On a positive side, the terminal also estimates that arrangements being made by the government to improve the situation will materialise in the wake of change of command in the military leadership that took place late last month.

“The government estimates to receive $1.2bn from Chinese commercial banks, $3bn from Saudi Arabia, around $2.5bn from China, $1bn from UAE and around $1.5bn from developmental lenders, including World Bank,” said Mr Mamsa, adding that this does not include any IMF tranche or the deferred oil facility.

“This should take the SBP-held reserves to around $12bn by next month,” said Mr Mamsa.

SBP Governor Jameel Ahmed recently said that the country would receive most of the inflows in the second half of the current fiscal year. It may be mentioned that only $4bn inflows have been received in the first half of the fiscal so far.

Panic among investors

Bankers said that a number of domestic investors and traders are trying to move out of the country after disposing of their assets.
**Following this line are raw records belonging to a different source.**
(* ===== verification/EntityFilter.v ===== *)
(** * Filters on entities: [driver/entity/persistent/filter.go]

    The comparison of two values at a type, the operations of a filter, and what they mean
    when a value is null. *)
From Stdlib Require Import ZArith Lia QArith Ascii String.
From stdpp Require Import base numbers option strings pretty gmap list.
From S2P Require Import Prelude BlockCache RangeText EntityValue EntityHistory EntityMerge EntityTyping EntityCtrl EntityRich LikePattern.
#[local] Open Scope Z_scope.

Inductive EntityFilterOp : Type :=
| OpEq | OpNe | OpGt | OpGe | OpLt | OpLe | OpIn | OpNotIn | OpLike | OpNotLike | OpHasAll | OpHasAny | OpInvalid.

Definition EntityPrimaryFieldName : string := "id".

Inductive FilterError : Type := ValueCount | ArrayOperation | TypeOperation | OnlyOneDimension | InvalidOperation | ReverseForeignKey.

Definition ord (c : comparison) : Z := match c with Lt => -1 | Eq => 0 | Gt => 1 end.

Section Filter.
Context `{HD : Decimal} `{HC : !Conversions}.

Record EntityFilter : Type := mkFilter {
  fField : FieldDefinition;
  fOp : EntityFilterOp;
  fValue : list Value;
  idSet : option (gset string)
}.

Definition is_in_op (op : EntityFilterOp) : bool := match op with OpIn | OpNotIn => true | _ => false end.
(** The rows of a batch. *)
Fixpoint batch_rows (et : EntityType) (queue : list EntityBox) (pre : gmap string entityRow) : list entityRow * gmap string entityRow :=
  match queue with
  | [] => ([], pre)
  | box :: rest =>
      if versioned et then
        let undo := match pre !! ID box with
                    | Some p => [mkRow (restamp (rowBox p) box) (GenBlockChain p) (-1) (Version p)]
                    | None => []
                    end in
        let cur := mkRow box storeChain 1 (match pre !! ID box with Some p => Version p + 1 | None => 1 end) in
        let '(l, pre') := batch_rows et rest (<[ID box := cur]> pre) in
        (undo ++ cur :: l, pre')
      else
        let '(l, pre') := batch_rows et rest pre in
        (mkRow box storeChain 1 1 :: l, pre')
  end.

Definition flush (et : EntityType) (checker : option (string -> bool)) (getter : option (string -> option cachedEntityBox))
    (queue : list EntityBox) (st : Flush) (t : Tables) : (Flush * option EntityError) * Tables :=
  match queue with
  | [] => ((st, None), t)
  | _ =>
      let ids := fetchIDSet queue in
      let newIds := ids ∖ doneIds st in
      if IsImmutable et && negb (Nat.eqb (size newIds) (size ids)) then ((st, Some (immutable_error et)), t)
      else
        match prepare et checker getter newIds st t with
        | (inr err, t) => ((st, Some err), t)
        | (inl st, t) =>
            let '(l, pre) := batch_rows et queue (preBoxes st) in
            match exec (insert_rows et l) t with
            | (Some err, t) => ((mkFlush (createdCount st) (doneIds st) pre, Some err), t)
            | (None, t) => ((mkFlush (createdCount st) (doneIds st ∪ newIds) pre, None), t)
            end
        end
  end.

(** The loop over the boxes: a batch is inserted as soon as it is full. *)
Fixpoint flush_loop (et : EntityType) (checker : option (string -> bool)) (getter : option (string -> option cachedEntityBox))
    (batchSize : Z) (boxes queue : list EntityBox) (st : Flush) (t : Tables) : (Flush * option EntityError) * Tables :=
  match boxes with
  | [] => flush et checker getter queue st t
  | box :: rest =>
      let queue := queue ++ [box] in
      if batchSize <=? Z.of_nat (length queue) then
        match flush et checker getter queue st t with
        | ((st, Some err), t) => ((st, Some err), t)
        | ((st, None), t) => flush_loop et checker getter batchSize rest [] st t
        end
      else flush_loop et checker getter batchSize rest queue st t
  end.

Definition store_setEntities (et : EntityType) (entities : list EntityBox) (checker : option (string -> bool))
    (getter : option (string -> option cachedEntityBox)) (t : Tables) : (Z * option EntityError) * Tables :=
  if IsCache et then ((0, None), t)
  else
    let batchSize := if BatchInsertSizeLimit <=? 0 then DefaultBatchInsertSizeLimit else BatchInsertSizeLimit in
    let boxes := concat (map snd (map_to_list (histories entities))) in
    let '((st, err), t) := flush_loop et checker getter batchSize boxes [] (mkFlush 0 ∅ ∅) t in
    ((createdCount st, err), t).

(** ** Going back *)

(** [Controller.Delete]: nothing is deleted where nothing is counted. *)
Definition delete_above (e : string) (n : Z) (l : list entityRow) : list entityRow := filter (fun r => ~ (in_chain e r /\ n < row_gen r)) l.

Definition delete_rows (sel : Tables -> list entityRow) (del : Tables -> Tables) (e : string) (n : Z) (t : Tables) : option EntityError * Tables :=
  match query (fun t => Z.of_nat (length (filter (fun r => in_chain e r /\ n < row_gen r) (sel t)))) t with
  | (inr err, t) => (Some err, t)
  | (inl count, t) => if count =? 0 then (None, t) else exec del t
  end.

Definition reorgInTable (e : string) (n : Z) : Tables -> option EntityError * Tables :=
  delete_rows rows (fun t => mkTables (delete_above e n (rows t)) (latestRows t) (events t)) e n.

Definition reorgInLatest (e : string) (n : Z) : Tables -> option EntityError * Tables :=
  delete_rows latestRows (fun t => mkTables (rows t) (delete_above e n (latestRows t)) (events t)) e n.

(** The rows of the table up to the block. *)
Definition rows_upto (e : string) (n : Z) (l : list entityRow) : list entityRow := filter (fun r => in_chain e r /\ row_gen r <= n) l.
“The fear of default was minimised by the State Bank with providing the possible inflows’ data and rollover expectations but the continuing political uncertainty is proving to be nerve-breaking for many fearful investors and businessmen,” said a senior banker.

He said the US dollar had touched the Rs255 mark in the Hundi and Hawala market which indicates that the demand for greenback is very high.

“Unless and until the government comes out with a long-term programme showing strong commitment to domestic growth and assurance for no external default, many local businesses will be closed and they may leave the country,” apprehended the banker.